Just looked at it, n and return code of pagemap_scan_flush_buffer() should
be long. Changed.

>
>> + if (p->arg.vec_len == 0)
>> + return 0;
>
> This should be actually `if (!buf)` as this notes that we don't have any
> buffer allocated (due to no output requested).
I'll update. !buf seems more reasonable.

>
>> + if (buf[n].end && buf[n].end != buf[n].start)
>> + n++;
>
> Testing `buf[n].end` is redundant, as the range is nonempty if
> `end != start`.
Sure.

>
>> + if (!n)
>> + return 0;
>> +
>> + if (copy_to_user(p->vec_out, buf, n * sizeof(*buf)))
>> + return -EFAULT;
>> +
>> + p->arg.vec_len -= n;
>> + p->vec_out += n;
>> +
>> + p->vec_buf_index = 0;
>> + p->vec_buf_len = min_t(size_t, p->vec_buf_len, p->arg.vec_len);
>> + p->vec_buf[0].end = 0;
>
> buf->start = buf->end = 0;
Sure.

>
>> + return n;
>> +}
>> +
>> +static long do_pagemap_scan(struct mm_struct *mm, unsigned long uarg)
>> +{
>> + struct mmu_notifier_range range;
>> + struct pagemap_scan_private p = {0};
>> + unsigned long walk_start;
>> + size_t n_ranges_out = 0;
>> + int ret;
>> +
>> + ret = pagemap_scan_get_args(&p.arg, uarg);
>> + if (ret)
>> + return ret;
>> +
>> + p.masks_of_interest = p.arg.category_inverted | p.arg.category_mask |
>> + p.arg.category_anyof_mask | p.arg.return_mask;
>
> `category_inverted` can be left out, because if a set bit it is not also in one
> of the masks, then its value is going to be ignored.
Okay.

>
> [...]
>> + for (walk_start = p.arg.start; walk_start < p.arg.end;
>> + walk_start = p.arg.walk_end) {
>> + int n_out;
>> +
>> + if (fatal_signal_pending(current)) {
>> + ret = -EINTR;
>> + break;
>> + }
>> +
>> + ret = mmap_read_lock_killable(mm);
>> + if (ret)
>> + break;
>> + ret = walk_page_range(mm, walk_start, p.arg.end,
>> + &pagemap_scan_ops, &p);
>> + mmap_read_unlock(mm);
>> +
>> + n_out = pagemap_scan_flush_buffer(&p);
>> + if (n_out < 0)
>> + ret = n_out;
>> + else
>> + n_ranges_out += n_out;
>> +
>> + p.walk_end_addr = p.walk_end_addr ? p.walk_end_addr : p.arg.end;
>
> Why is `p.walk_end_addr` needed?
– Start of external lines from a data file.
(** [chains delete] leaves in the file the enabled entries whose NID is not
    the one given, and only those: the disabled entries are gone too. *)
Theorem chainsDelete_file order order' nid a a' file ci
  (Hstat : os_Stat (w_deny w) (a_fs a) (a_configPath a) = Ok tt)
  (Hread : os_ReadFile (w_deny w) (a_fs a) (a_configPath a) = Ok file)
  (Hci : yaml_Unmarshal file = Ok ci) (Hnids : distinct_NIDs ci)
  (Hord : ∀ name, name ∈ order ↔ is_Some (ci_ProviderConfigs ci !! name))
  (Hord' : covers order' (delete nid (runtime_chains (a_homePath a) ci order ∅)))
  (Hrun : chainsDelete w order order' nid a = Some (a', inl tt)) :
  ∃ file' ci', os_ReadFile (w_deny w) (a_fs a') (a_configPath a') = Ok file' ∧ yaml_Unmarshal file' = Ok ci' ∧
    ∀ name, is_Some (ci_ProviderConfigs ci' !! name) ↔ ∃ p, ci_ProviderConfigs ci !! name = Some (Some p) ∧
      pc_Enabled (py_Value p) = true ∧ pc_NID (py_Value p) ≠ nid.
Proof.
  pose proof (wlp_locking order order' _ _ a file ci Hstat Hread Hci (delete_op nid)) as Hl.
  unfold wpx in Hl. unfold chainsDelete in Hrun. rewrite Hrun in Hl.
  destruct (Hl eq_refl) as (chains' & file' & ci' & (_ & ->) & (global & Hall) & Hr & Hu & Hpc).
  exists file', ci'. split_and!; [done..|]. intros name.
  rewrite (file_names _ _ _ _ Hpc) by done. by eapply deleted_names.
Qed.

(** [Get] finds the NID that a chain of the registry has. *)
Lemma Chains_Get_Err l nid e : Chains_Get l nid = Err e → ∀ x, x ∈ l → x.2 ≠ nid.
Proof.
  induction l as [|[name n] l IH]; cbn; [by intros _ x ?%elem_of_nil|]. case_decide as Hd; [done|].
  intros He x Hx. assert (x = (name, n) ∨ x ∈ l) as [->|?] by set_solver; [|by apply IH].
  cbn. congruence.
Qed.

Lemma Get_Err order nid (chains : Chains) e :
  Get order nid chains = Err e → ∀ k c, k ∈ order → chains !! k = Some c → pc_NID c ≠ nid.
Proof.
  unfold Get. destruct (Chains_Get _ _) as [x|e'|] eqn:E; cbn; [by destruct (chains !! x.1)| |done].
  intros _ k c Hk Hc. apply (Chains_Get_Err _ _ _ E (k, pc_NID c)).
  unfold entries. apply list_elem_of_omap. exists k. by rewrite Hc.
Qed.

(** [chains add] from the file of a new chain. *)
Lemma add_op order chainName file :
  registry_op (addChainFromFile w order chainName file) (λ chains chains', ∃ c,
    pc_Name c = chainName ∧ pc_NID c ≠ "" ∧ chains' = <[chainName := c]> chains ∧
    ∀ k c', k ∈ order → chains !! k = Some c' → pc_NID c' ≠ pc_NID c).
Proof.
  intros a conf Hconf. apply wpx_bind, wpx_gets.
  apply wpx_tryE, wlp_liftRes; [intros _ _|done]. apply wpx_tryE, wlp_liftRes; [intros byt _|done].
  apply wpx_tryE, wlp_liftRes; [intros pcw _|done]. apply wpx_bind, wpx_gets.
  apply wpx_tryE, wlp_liftRes; [intros c Hc|done].
  assert (pc_Name c = chainName) as Hname.
  { destruct (pc_NewProvider _ _ _ _) eqn:E; simplify_eq/=. by apply NewProvider_keeps in E as [? _]. }
  apply wpx_bind, (wpx_the_config _ conf); [done|].
  apply wpx_tryE, wlp_liftRes; [intros conf' Hadd|done].
  apply wpx_bind, wpx_modify, wpx_ret. intros _. split; [done|]. exists conf'. split; [done|].
  unfold AddChain in Hadd. case_decide as Hn; [done|].
  destruct (Get order (pc_NID c) (c_Chains conf)) as [| |] eqn:Hg; [done| |done].
  injection Hadd as <-. exists c. split_and!; [done..|by rewrite <-Hname|].
  by eapply Get_Err.
Qed.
It is not used in the loop code. Shoudn't
> it be `p.arg.walk_end` as used in the `for` loop continuation statement?
It isn't needed for the loop. But we need to note down the ending address
of walk. We can switch to using p.arg.walk_end for better logical reason.
I'll update code.

>
>> + if (ret != -ENOSPC || p.arg.vec_len == 0 ||
>> + p.found_pages == p.arg.max_pages)
>> + break;
>
> Nit: I think you could split this into two or three separate `if (x)
> break;` for easier reading. The `vec_len` and `found_pages` are
> buffer-full tests, so could go along, but `ret != ENOSPC` is checking an
> error condition aborting the scan before it ends.
Can be done.

>
>> + }
>> +
>> + /* ENOSPC signifies early stop (buffer full) from the walk. */
>> + if (!ret || ret == -ENOSPC)
>> + ret = n_ranges_out;
>> +
>> + p.arg.walk_end = p.walk_end_addr ? p.walk_end_addr : walk_start;
>> + if (pagemap_scan_writeback_args(&p.arg, uarg))
>> + ret = -EFAULT;
> [...]
>> --- a/include/uapi/linux/fs.h
>> +++ b/include/uapi/linux/fs.h
> [...]
>> +/*
>> + * struct pm_scan_arg - Pagemap ioctl argument
>> + * @size: Size of the structure
>> + * @flags: Flags for the IOCTL
>> + * @start: Starting address of the region
>> + * @end: Ending address of the region
>> + * @walk_end Address where the scan stopped (written by kernel).
>> + * walk_end == end (tag removed) informs that the scan completed on entire range.
>
> I'm not sure `tag removed` is enough to know what tag was removed.
> Maybe something like "with address tags cleared" would fit?
Okay.

>
> Best Regards
> Michał Mirosław

--
BR,
Muhammad Usama Anjum